25: I think it's a given that if Illinois doesn't somehow end up in a BCS game, they will be playing Florida in the Capital One Bowl if it's at all possible to set it up. That's a matchup that should draw viewers, and I'm sure Illinois fans will travel since it's their first bowl in six years.

by lionsbob (not verified) :: Wed, 11/21/2007 - 1:49am

No way does a 3 loss Illinois team go to a BCS bowl. It is whoever wins the Hawaii-Boise game, Georgia if they beat Georgia Tech, and depending on how the Big 12 championship shakes out as well, or even a team like Arizona State before Illinois.

by Nall (not verified) :: Wed, 11/21/2007 - 2:40pm


Actually, I would say that there is a very good chance that a 3 loss Illinois team gets into a BCS game. I would currently put the probability of a BCS game for Illinois around 75% and a Rose Bowl appearance at about 20%. A one loss Boise State team getting to a BCS game would be a joke. Do not confuse this year's Boise State with last year's team - they lost the only game that they played this year against a team in a major conference (Washington).

by lionsbob (not verified) :: Wed, 11/21/2007 - 3:40pm

It might be a joke, but Boise State is 19th in the BCS and beating Hawaii will allow them to jump into the top 16 (plus teams ahead of them like Tennessee or Virginia might lose as well).
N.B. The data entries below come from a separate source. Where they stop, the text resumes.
(* ===== verification/LoadTest.v ===== *)
(** * The k6 scenarios (perf/scenarios, perf/lib/client.js, grpc-client.js)

    One iteration of a virtual user, the side scenario that completes user
    tasks, and the counts of the teardown.  The scenarios exist twice, over REST
    and over gRPC; [Wire] is what they need of a response, with an instance for
    each: whether it passes its check, under which kind a failure counts, and
    what reading its body comes to, which throws when the body is not what it
    should be.  What the engine answers, and when, is a list of rounds. *)

From S2P Require Import Prelude JsObject ImportExport.

Inductive FailKind := EngineError | EngineTimeout | EngineUnresponsive | GeneratorSide.

#[export] Instance FailKind_eq_dec : EqDecision FailKind.
Proof. solve_decision. Defined.

Inductive Operation := OpStart | OpPoll | OpHistory | OpList | OpTaskComplete.

Inductive Status := Active | Waiting | Completed | Failed_ | Cancelled | OtherStatus.

#[export] Instance Status_eq_dec : EqDecision Status.
Proof. solve_decision. Defined.

Definition isTerminal (s : Status) : bool := match s with Completed | Failed_ | Cancelled => true | _ => false end.

(** What a scenario does with a response; [None] where reading its body throws. *)
Class Wire (Res : Type) := {
  res_ok : Operation → Res → bool;              (* the [check] on it *)
  classify : Res → bool → option FailKind;      (* [deadlineExpired] *)
  res_id : Res → option (option json);          (* the id of a started instance *)
  res_status : Res → option Status;             (* of a polled instance *)
  res_waits : string → Res → option bool        (* whether it waits at a step *)
}.

(** [v.k]: a [TypeError] of [null] and [undefined]. *)
Definition member (v : option json) (k : string) : option (option json) :=
  match v with
  | None | Some JNull => None
  | Some (JObj o) => Some (obj_get o k)
  | Some _ => Some None
  end.

(** [(v || []).indexOf(x) !== -1], which a string has too. *)
Definition indexOf_found (v : option json) (x : string) : option bool :=
  match v with
  | None => Some false
  | Some (JArr l) => Some (existsb (λ e, match e with JStr y => String.eqb x y | _ => false end) l)
  | Some (JStr y) => Some (if truthy_str y then match String.index 0 x y with Some _ => true | None => false end else false)
  | Some v => if truthy_json v then None else Some false
  end.

(** ** REST: the status and the error code of k6 *)

Record RestRes := mkRestRes { rt_status : Z; rt_error_code : Z; rt_body : string }.

Definition expected_status (op : Operation) : Z :=
  match op with OpStart => 201 | OpTaskComplete => 204 | _ => 200 end%Z.

Definition classifyFailure (res : RestRes) (iterationDeadlineExpired : bool) : option FailKind :=
  if iterationDeadlineExpired then Some EngineUnresponsive
  else if (1100 <=? rt_error_code res)%Z && (rt_error_code res <? 1300)%Z then Some GeneratorSide
  else if (rt_error_code res =? 1050)%Z then Some EngineTimeout
  else if (500 <=? rt_status res)%Z then Some EngineError
  else if (rt_status res =? 429)%Z || (rt_status res =? 503)%Z then Some EngineError
  else None.

Definition rest_status (v : option json) : Status :=
  match v with
  | Some (JStr s) =>
      if String.eqb s "ACTIVE" then Active else if String.eqb s "WAITING" then Waiting
      else if String.eqb s "COMPLETED" then Completed else if String.eqb s "FAILED" then Failed_
      else if String.eqb s "CANCELLED" then Cancelled else OtherStatus
  | _ => OtherStatus
  end.

(** [JSON.parse(res.body)] *)
Definition rest_body `{JsonText} (res : RestRes) : option json :=
  match JSON_parse (rt_body res) with inl v => Some v | inr _ => None end.

#[export] Instance rest_wire `{JsonText} : Wire RestRes := {|
  res_ok op res := (rt_status res =? expected_status op)%Z;
  classify := classifyFailure;
  res_id res := body ← rest_body res; member (Some body) "id";
  res_status res := body ← rest_body res; rest_status <$> member (Some body) "status";
  res_waits task res := body ← rest_body res; steps ← member (Some body) "currentStepIds"; indexOf_found steps task
|}.

(** ** gRPC: the status code *)

Definition StatusOK : nat := 0.
Definition StatusDeadlineExceeded : nat := 4.
Definition StatusUnavailable : nat := 14.

Record GrpcRes := mkGrpcRes { gp_status : nat; gp_message : option json }.

(** [ok] of the client's answers *)
Definition grpc_ok (res : GrpcRes) : bool := Nat.eqb (gp_status res) StatusOK.

Definition classifyGrpcFailure (res : GrpcRes) (deadlineExpired : bool) : option FailKind :=
  if deadlineExpired then Some EngineUnresponsive
  else if Nat.eqb (gp_status res) StatusDeadlineExceeded then Some EngineTimeout
  else if Nat.eqb (gp_status res) StatusUnavailable then Some EngineUnresponsive
  else if negb (grpc_ok res) then Some EngineError
  else None.

(** The names of the status in JSON, or [OtherStatus]. *)
Definition grpc_status (v : option json) : Status :=
  match v with
  | Some (JStr s) =>
      if String.eqb s "INSTANCE_STATUS_ACTIVE" then Active else if String.eqb s "INSTANCE_STATUS_WAITING" then Waiting
      else if String.eqb s "INSTANCE_STATUS_COMPLETED" then Completed else if String.eqb s "INSTANCE_STATUS_FAILED" then Failed_
      else if String.eqb s "INSTANCE_STATUS_CANCELLED" then Cancelled else OtherStatus
  | _ => OtherStatus
  end.

#[export] Instance grpc_wire : Wire GrpcRes := {|
  res_ok _ := grpc_ok;
  classify := classifyGrpcFailure;
  res_id res := instance ← member (gp_message res) "instance"; member instance "id";
  res_status res := instance ← member (gp_message res) "instance"; grpc_status <$> member instance "status";
  res_waits task res :=
    instance ← member (gp_message res) "instance"; steps ← member instance "currentStepIds"; indexOf_found steps task
|}.

(** ** What an iteration leaves behind *)

Record Trace := mkTrace {
  tr_checks : list (Operation * bool);      (* the outcomes of [check] on responses *)
  tr_outcome : list bool;                   (* of the check [workflow outcome: COMPLETED] *)
  tr_kinds : list FailKind;                 (* increments of the failure counters *)
  tr_started : nat;
  tr_completed : nat;                       (* chain_app_completed *)
  tr_tasks : nat                            (* user tasks completed *)
}.

Definition no_trace : Trace := mkTrace [] [] [] 0 0 0.

Definition add_check (op : Operation) (ok : bool) (t : Trace) : Trace :=
  mkTrace (tr_checks t ++ [(op, ok)]) (tr_outcome t) (tr_kinds t) (tr_started t) (tr_completed t) (tr_tasks t).
Definition add_outcome (ok : bool) (t : Trace) : Trace :=
  mkTrace (tr_checks t) (tr_outcome t ++ [ok]) (tr_kinds t) (tr_started t) (tr_completed t) (tr_tasks t).
Definition add_kind (k : option FailKind) (t : Trace) : Trace :=
  mkTrace (tr_checks t) (tr_outcome t) (tr_kinds t ++ option_list k) (tr_started t) (tr_completed t) (tr_tasks t).
Definition add_started (t : Trace) : Trace :=
  mkTrace (tr_checks t) (tr_outcome t) (tr_kinds t) (S (tr_started t)) (tr_completed t) (tr_tasks t).
Definition add_completed (t : Trace) : Trace :=
  mkTrace (tr_checks t) (tr_outcome t) (tr_kinds t) (tr_started t) (S (tr_completed t)) (tr_tasks t).
Definition add_task (t : Trace) : Trace :=
  mkTrace (tr_checks t) (tr_outcome t) (tr_kinds t) (tr_started t) (tr_completed t) (S (tr_tasks t)).
Lemma in_steps_Alert k h key :
  In (Alert k) (steps h key) <->
  k = key /\
  exists url,
    s3Client h = true /\ getSignedUrl h key = Some url /\ url <> "#" /\
    match fetch h url with
    | Some r => ok r = false \/ body_fails r = true
    | None => True
    end.
Proof.
  unfold steps. destruct (s3Client h) eqn:Hc.
  2:{ split; [by intros []|]. by intros (_ & ? & ? & _). }
  destruct (getSignedUrl h key) as [url|] eqn:Hu.
  2:{ split; [by intros [?|[]]|]. by intros (_ & ? & _ & ? & _). }
  destruct (String.eqb_spec url "#") as [->|Hne].
  { split; [by intros [?|[]]|]. intros (_ & ? & _ & ? & ? & _). congruence. }
  simpl. split.
  - intros [?|[?|H]]; try done.
    destruct (fetch h url) as [r|] eqn:Hf.
    + apply in_after_fetch_Alert in H as [-> H]. split; [done|].
      exists url. rewrite Hf. done.
    + destruct H as [[= <-]|[]]. split; [done|]. exists url. by rewrite Hf.
  - intros (-> & url' & _ & E1 & _ & H).
    assert (url' = url) as -> by congruence. right. right.
    destruct (fetch h url) as [r|]; [|by left].
    by apply in_after_fetch_Alert.
Qed.

Lemma in_after_fetch_request e key r :
  (exists k, e = GetSignedUrl k) \/ (exists u, e = Fetch u) ->
  ~ In e (after_fetch key r).
Proof.
  intros He. unfold after_fetch. destruct (ok r).
  - rewrite in_app_iff. intros [H|H].
    + apply in_stream_part in H; [done|..];
        destruct He as [[? ->]|[? ->]]; done.
    + destruct (body_fails r), H as [<-|[]], He as [[? ?]|[? ?]]; done.
  - intros [<-|[]]. destruct He as [[? ?]|[? ?]]; done.
Qed.

End StepFacts.

Import Steps StepFacts.

(** ** The download handler: further properties *)

(** X7.  When there is no client, or signing fails, the handler fetches
    nothing, saves nothing and shows no alert; it marks the key and clears
    it again. *)
Theorem signing_failure_is_silent (st : AppState) (h : Host) (key : string) :
  key ∉ downloadingFiles st ->
  s3Client h = false \/ getSignedUrl h key = None \/
    getSignedUrl h key = Some "#" ->
  handleDownload st h key =
  [DownloadingAdd key; ProgressSet key 0] ++
  (if s3Client h then [GetSignedUrl key] else []) ++
  [DownloadingDelete key; ProgressDelete key].
Proof.
  intros Hk H. rewrite (handleDownload_steps st h key Hk). unfold steps.
  destruct H as [->|[H|H]]; [done|..]; destruct (s3Client h); try done;
    by rewrite H.
Qed.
I see LSU (unless they lose last 2 games), West Virginia, 2 Big 12 teams (winner of Big 12 championship and loser of Missouri/Kansas game), winner of Hawaii/Boise State game, Georgia, Ohio State, Pac-10 champion and Arizona State,and ACC champion,

by Nall (not verified) :: Wed, 11/21/2007 - 3:58pm

Although I agree that it is possible that a one loss Boise State team makes it to a BCS game, at this point, it appears very unlikely. Even with a Hawaii victory, their computer rankings are still killing them (Boise State is not close to receiving top 25 points in some of the computer polls). They may need to jump into the top 10 in the human polls to jump a team like Illinois, which I think would be highly unlikely.

That being said, there are some teams in the top 14 that are likely to drop, moving teams like Illinois and Boise State up in the rankings (assuming that they beat Hawaii). I agree with the teams that you identified above for BCS bowl selections, I just think that it is much more likely for Illinois to be selected than a one-loss Boise State team. Assuming that Illinois is 13th and Boise State is 14th (or vice versa), Illinois would be the most likely choice by a BCS bowl.

But again, that's assuming that everything goes as planned, which as far as this season is concerned, is a poor assumption.